The fitness of wild populations is ultimately determined by the simultaneous interaction of multiple environmental factors, yet the majority of ecological studies focus on a single driver or oversimplify these inherently complex relationships. Freshwater phytoplankton, for example, have been the focal organism for many mechanistic studies that have shown that, as isolated environmental factors, temperature and light are key in regulating population growth within freshwater ecosystems. However, a framework for understanding how these factors interact to influence phytoplankton growth and population dynamics is currently lacking. The primary goals of our current study are to (1) better understand how temperature-light interactions influence phytoplankton population growth and (2) determine the extent to which such interactions might play a meaningful role in accurately estimating the growth of phytoplankton in freshwater ecosystems. To these ends, we manipulated both temperature (9 levels from 12-40°C) and light intensity (6 levels from 6-600 µmol m-2 s-1) and monitored the population growth of 3 species of freshwater algae (Chlamydomonas reinhardtii , Chlorella vulgaris, and Cryptomonas ovata) in response to these 54 unique environmental combinations.
Results/Conclusions
Our results indicate that temperature and light strongly interact to influence phytoplankton population growth (i.e. fitness). We observed a range of growth rates from -0.692 to 4.095 /day, including environmental conditions that were above and below the optimal light (Iopt) and optimal temperature (Topt) values. Relative to expectations that predict phytoplankton fitness as a multiplicative outcome of temperature- and light-dependent processes, our results indicate that environmental temperature influences the Iopt, and that environmental light levels influence Topt. For example, in C. reinhardtii, the optimal temperature at 122.4 µmol m-2 s-1 was 29.6°C but 25.7°C for 501.8 µmol m-2 s-1. We also observed species-specific patterns in the range of light and temperatures tolerated as well as their interactive effects.
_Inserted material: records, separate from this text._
(** ** How much to read or write. *)

(** What the bufferevent's own bucket allows. *)
Definition own_max wr (bev : bufferevent_private) : Z :=
  match rate_limiting bev with
  | Some rl => if cfg rl then LIM wr (limit rl) else if wr then max_single_write bev else max_single_read bev
  | None => if wr then max_single_write bev else max_single_read bev
  end.
(** What its group allows it. *)
Definition share wr (gr : bufferevent_rate_limit_group) : Z :=
  if GROUP_SUSPENDED wr gr then 0 else Z.max (min_share gr) (Z.quot (LIM wr (rate_limit gr)) (n_members gr)).
Lemma own_max_zero wr bev : bev_ok bev -> own_max wr bev <= 0 -> suspended wr bev <> 0.
Proof.
  intros [_ Hrd Hwr Hrl _]. unfold own_max, size_ok in *. destruct (rate_limiting bev) as [rl|]; [|destruct wr; lia].
  destruct (cfg rl) as [c|] eqn:Hc; [|destruct wr; lia]. intros Hl. apply bw_nonzero. eapply (ro_empty _ _ _ _ (Hrl rl eq_refl)); eauto.
Qed.

Lemma get_max_own wr w b bev rl : world_ok w -> bevs w !! b = Some bev -> rate_limiting bev = Some rl -> exists rl1,
  (if cfg rl then
     w ← bufferevent_update_buckets cfg_of w b; bev ← bevs w !! b; rl ← rate_limiting bev; Some (LIM wr (limit rl), w)
   else Some (if wr then max_single_write bev else max_single_read bev, w)) =
  Some (own_max wr (set_rlim rl1 bev), set_bev w b (set_rlim rl1 bev)) /\ world_ok (set_bev w b (set_rlim rl1 bev)) /\ group rl1 = group rl.
Proof.
  intros W Hb Hr. destruct (cfg rl) as [c|] eqn:Hc.
  - destruct (update_buckets_ok w b bev rl c W Hb Hr Hc) as (l & R & Hl & W1). exists (set_limit l rl). rewrite R.
    cbn [mbind option_bind]. rewrite set_bev_eq. cbn [mbind option_bind set_rlim rate_limiting]. unfold own_max. cbn. by rewrite Hc.
  - exists rl. replace (set_rlim rl bev) with bev by (destruct bev; cbn in *; by subst). unfold own_max. rewrite Hr, Hc.
    replace (set_bev w b bev) with w; [done|]. destruct w as [bs gs n]. unfold set_bev. cbn in *. f_equal. symmetry. by apply insert_id.
Qed.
Finally, by comparing light and temperature field data to estimates of fitness based on hypothetical scenarios displaying varying light-temperature interactions, we demonstrate that accounting for such interactions can substantially alter estimates of fitness. While our study provides a complementary analysis, overall, understanding the simultaneous impact of multiple ecological factors, and developing experimentally tractable approaches for resolving such complexity, remains a critical challenge field-wide.